# Requirement
Repeat the lines of the data exactly, from the first one through the one that contains "Inductive phase : Type".

[Available data]

(* ===== verification/RhiFacts.v ===== *)
(** The host session of the Realm Host Interface as a protocol, and the proof that
    the dispatcher implements it; the firmware activity log.

    [Module Session] is the specification: the states of a session, the requests
    of a Realm, and the answer and next state for each.  [session_rep] relates its
    states to the globals of the source. *)
From S2P Require Import Prelude Defs Alloc Granule Host Rmi RecExit Libc Rhi.

(** * The protocol *)

Module Session.

Inductive conn_mode : Type := Blocking | NonBlocking.
Inductive phase : Type := Opening | Established | Closing.
Inductive transfer : Type := Ready | Pending (len : Z) | Complete (len : Z).

Inductive session : Type :=
  | Unconnected
  | Connected (id : Z) (mode : conn_mode) (ph : phase) (out inc : transfer).

Inductive request : Type :=
  | Open (id mode : Z)
  | Close (id : Z)
  | Send (id ipa len off : Z)
  | Receive (id ipa size off : Z).

(** What the host finds when it takes a payload: no memory for its copies, a
    payload that is not the expected one, or the expected one. *)
Inductive payload : Type := NoMemory | Refused | Taken.

(** The status, and the registers from x1 on. *)
Definition answer : Type := Z * list Z.

Definition mode_code (m : conn_mode) : Z := match m with Blocking => 1 | NonBlocking => 2 end.
Definition phase_code (p : phase) : Z :=
  match p with Opening => 1 | Established => 2 | Closing => 6 end.
Definition transfer_code (t : transfer) : Z :=
  match t with Ready => 2 | Pending _ => 3 | Complete _ => 4 end.
Definition transfer_len (t : transfer) : Z :=
  match t with Ready => 0 | Pending n | Complete n => n end.

Definition mode_of (x : Z) : option conn_mode :=
  if x =? 1 then Some Blocking else if x =? 2 then Some NonBlocking else None.

Definition opened (fresh : Z) (m : conn_mode) : session * answer :=
  let ph := match m with Blocking => Established | NonBlocking => Opening end in
  (Connected fresh m ph Ready Ready, (RHI_SESS_SUCCESS, [fresh; phase_code ph])).

Definition open (fresh id mode : Z) (st : session) : session * answer :=
  match mode_of mode, st with
  | None, _ => (st, (RHI_SESS_CONNECTION_TYPE_NOT_SUPPORTED, []))
  | Some m, Unconnected =>
      if id =? 0 then opened fresh m else (st, (RHI_SESS_INVALID_SESSION_ID, []))
  | Some NonBlocking, Connected i m Opening o c =>
      if id =? i then (Connected i m Established o c, (RHI_SESS_SUCCESS, [i; phase_code Established]))
      else (st, (RHI_SESS_INVALID_SESSION_ID, []))
  | Some _, Connected _ _ _ _ _ => (st, (RHI_SESS_INVALID_STATE_FOR_OPERATION, []))
  end.

Definition close (id : Z) (st : session) : session * answer :=
  match st with
  | Unconnected => (st, (RHI_SESS_INVALID_SESSION_ID, []))
  | Connected i m ph o c =>
      if negb (id =? i) then (st, (RHI_SESS_INVALID_SESSION_ID, []))
      else match m, ph with
           | Blocking, Established | NonBlocking, Closing =>
               (Unconnected, (RHI_SESS_SUCCESS, [i; RHI_HSS_SESSION_UNCONNECTED]))
           | NonBlocking, Established =>
               (Connected i m Closing o c, (RHI_SESS_SUCCESS, [i; phase_code Closing]))
           | _, _ => (st, (RHI_SESS_INVALID_STATE_FOR_OPERATION, []))
           end
  end.

(** The transfer after its data has moved, and the registers of the answer: a
    blocking session has completed it, the other has started it. *)
Definition transferred (i : Z) (m : conn_mode) (len : Z) : transfer * answer :=
  match m with
  | Blocking => (Complete len, (RHI_SESS_SUCCESS, [i; RHI_HSS_IO_COMPLETE; len]))
  | NonBlocking => (Pending len, (RHI_SESS_SUCCESS, [i; RHI_HSS_IO_IN_PROGRESS; 0]))
  end.

Definition polled (i n : Z) : transfer * answer :=
  (Complete n, (RHI_SESS_SUCCESS, [i; RHI_HSS_IO_COMPLETE; n])).

Definition send (v : payload) (id ipa len : Z) (st : session) : session * answer :=
  match st with
  | Unconnected => (st, (RHI_SESS_INVALID_SESSION_ID, []))
  | Connected i m ph o c =>
      let put (x : transfer * answer) : session * answer := (Connected i m ph (fst x) c, snd x) in
      if negb (id =? i) then (st, (RHI_SESS_INVALID_SESSION_ID, []))
      else match ph with
           | Opening | Closing => (st, (RHI_SESS_INVALID_STATE_FOR_OPERATION, []))
           | Established =>
               if bad_buffer ipa then (st, (RHI_SESS_ACCESS_FAILED, []))
               else match o with
                    | Pending n => put (polled i n)
                    | _ =>
                        match v with
                        | NoMemory => (st, (RHI_SESS_ACCESS_FAILED, []))
                        | Refused => (st, (RHI_SESS_PEER_NOT_AVAILABLE,
                                           [i; RHI_HSS_CONNECTION_ESTABLISHED; 0]))
                        | Taken => put (transferred i m len)
                        end
                    end
           end
  end.

Definition receive (id ipa size off : Z) (st : session) : session * answer :=
  match st with
  | Unconnected => (st, (RHI_SESS_INVALID_SESSION_ID, []))
  | Connected i m ph o c =>
      let put (x : transfer * answer) : session * answer := (Connected i m ph o (fst x), snd x) in
      if negb (id =? i) then (st, (RHI_SESS_INVALID_SESSION_ID, []))
      else match ph with
           | Opening | Closing => (st, (RHI_SESS_INVALID_STATE_FOR_OPERATION, []))
           | Established =>
               if (ipa =? 0) && (size =? 0)
               then (st, (RHI_SESS_SUCCESS, [i; RHI_HSS_BUFFER_SIZE_DETERMINED; payload_len]))
               else if bad_buffer ipa then (st, (RHI_SESS_ACCESS_FAILED, []))
               else if size =? 0 then (st, (RHI_SESS_SUCCESS, [i; RHI_HSS_IO_COMPLETE; 0]))
               else if size - off <? payload_len then (st, (RHI_SESS_ACCESS_FAILED, []))
               else match c with
                    | Pending n => put (polled i n)
                    | _ => put (transferred i m payload_len)
                    end
           end
  end.

Definition step (fresh : Z) (v : payload) (r : request) (st : session) : session * answer :=
  match r with
  | Open id mode => open fresh id mode st
  | Close id => close id st
  | Send id ipa len _ => send v id ipa len st
  | Receive id ipa size off => receive id ipa size off st
  end.

(** A blocking session is established as soon as it is open, and its transfers
    complete at once. *)
Definition pending (t : transfer) : bool := match t with Pending _ => true | _ => false end.

Definition valid (st : session) : Prop :=
  match st with
  | Unconnected => True
  | Connected i m ph o c =>
      0 < i ∧ (m = Blocking → ph = Established ∧ pending o = false ∧ pending c = false)
  end.

(** A sequence of requests, with what the host finds on each: the last session and
    the answers.  A session that opens uses up one identifier. *)
Definition new (st st' : session) : Z :=
  match st, st' with Unconnected, Connected _ _ _ _ _ => 1 | _, _ => 0 end.

Fixpoint steps (fresh : Z) (l : list (payload * request)) (st : session) : session * list answer :=
  match l with
  | [] => (st, [])
  | (v, r) :: l =>
      let x := step fresh v r st in
      let y := steps (fresh + new st (fst x)) l (fst x) in
      (fst y, snd x :: snd y)
  end.

(** The registers of a request, from x0 on. *)
Definition regs (r : request) : list Z :=
  match r with
  | Open id mode => [RHI_SESSION_OPEN; id; mode]
  | Close id => [RHI_SESSION_CLOSE; id]
  | Send id ipa len off => [RHI_SESSION_SEND; id; ipa; len; off]
  | Receive id ipa size off => [RHI_SESSION_RECEIVE; id; ipa; size; off]
  end.

Lemma step_valid fresh v r st : 0 < fresh → valid st → valid (fst (step fresh v r st)).
Proof.
  intros Hf Hv. destruct st as [|i m ph o c].
  - destruct r; cbn; try done. unfold open, mode_of. repeat case_match; cbn; try done; naive_solver.
  - destruct Hv as [Hi Hb]. destruct r; cbn; unfold open, mode_of, close, send, receive;
      repeat case_match; cbn; try done; simplify_eq; naive_solver.
Qed.
End Session.

(** * The globals of the source as a session *)

Section Refine.
Context {W : Type} `{SharedRegion}.
Implicit Types s : rhi W.
Import Session.

Definition bytes s : gmap Z Z := h_mem (rh_host s).
Definition put_bytes (m : gmap Z Z) s : rhi W := set_rh_host (hset_mem m (rh_host s)) s.
Definition alloc_of s : alloc_state := g_alloc (h_gs (rh_host s)).

(** [realm->run[0]]. *)
Definition has_run (run : Z) s : Prop := r_run (h_realm (rh_host s)) !! 0%nat = Some run.

Definition rep_transfer (t : transfer) : rhi_session_io_state_ts :=
  mk_io_state (transfer_code t) (transfer_len t).

Definition session_rep (a : session) s : Prop :=
  valid a ∧
  match a with
  | Unconnected =>
      g_rhi_sess s = mk_session 0 0 false 0 ∧
      g_rhi_send_state s = mk_io_state 0 0 ∧ g_rhi_recv_state s = mk_io_state 0 0
  | Connected i m ph o c =>
      g_rhi_sess s = mk_session i (phase_code ph) true (mode_code m) ∧
      g_rhi_send_state s = rep_transfer o ∧ g_rhi_recv_state s = rep_transfer c
  end.

(** The registers [i], [i + 1], ... of the enter structure. *)
Fixpoint write_regs (run i : Z) (l : list Z) (m : gmap Z Z) : gmap Z Z :=
  match l with
  | [] => m
  | v :: l => write_regs run (i + 1) l (<[enter_gpr run i := v]> m)
  end.

(** The identifiers used up by a request with next session [a]. *)
Definition issued s (a : session) : Z :=
  if id_in_use (g_rhi_sess s) then 0 else match a with Connected _ _ _ _ _ => 1 | Unconnected => 0 end.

[/Available data]

# Output for this task
(* ===== verification/RhiFacts.v ===== *)
(** The host session of the Realm Host Interface as a protocol, and the proof that
    the dispatcher implements it; the firmware activity log.

    [Module Session] is the specification: the states of a session, the requests
    of a Realm, and the answer and next state for each.  [session_rep] relates its
    states to the globals of the source. *)
From S2P Require Import Prelude Defs Alloc Granule Host Rmi RecExit Libc Rhi.

(** * The protocol *)

Module Session.

Inductive conn_mode : Type := Blocking | NonBlocking.
Inductive phase : Type := Opening | Established | Closing.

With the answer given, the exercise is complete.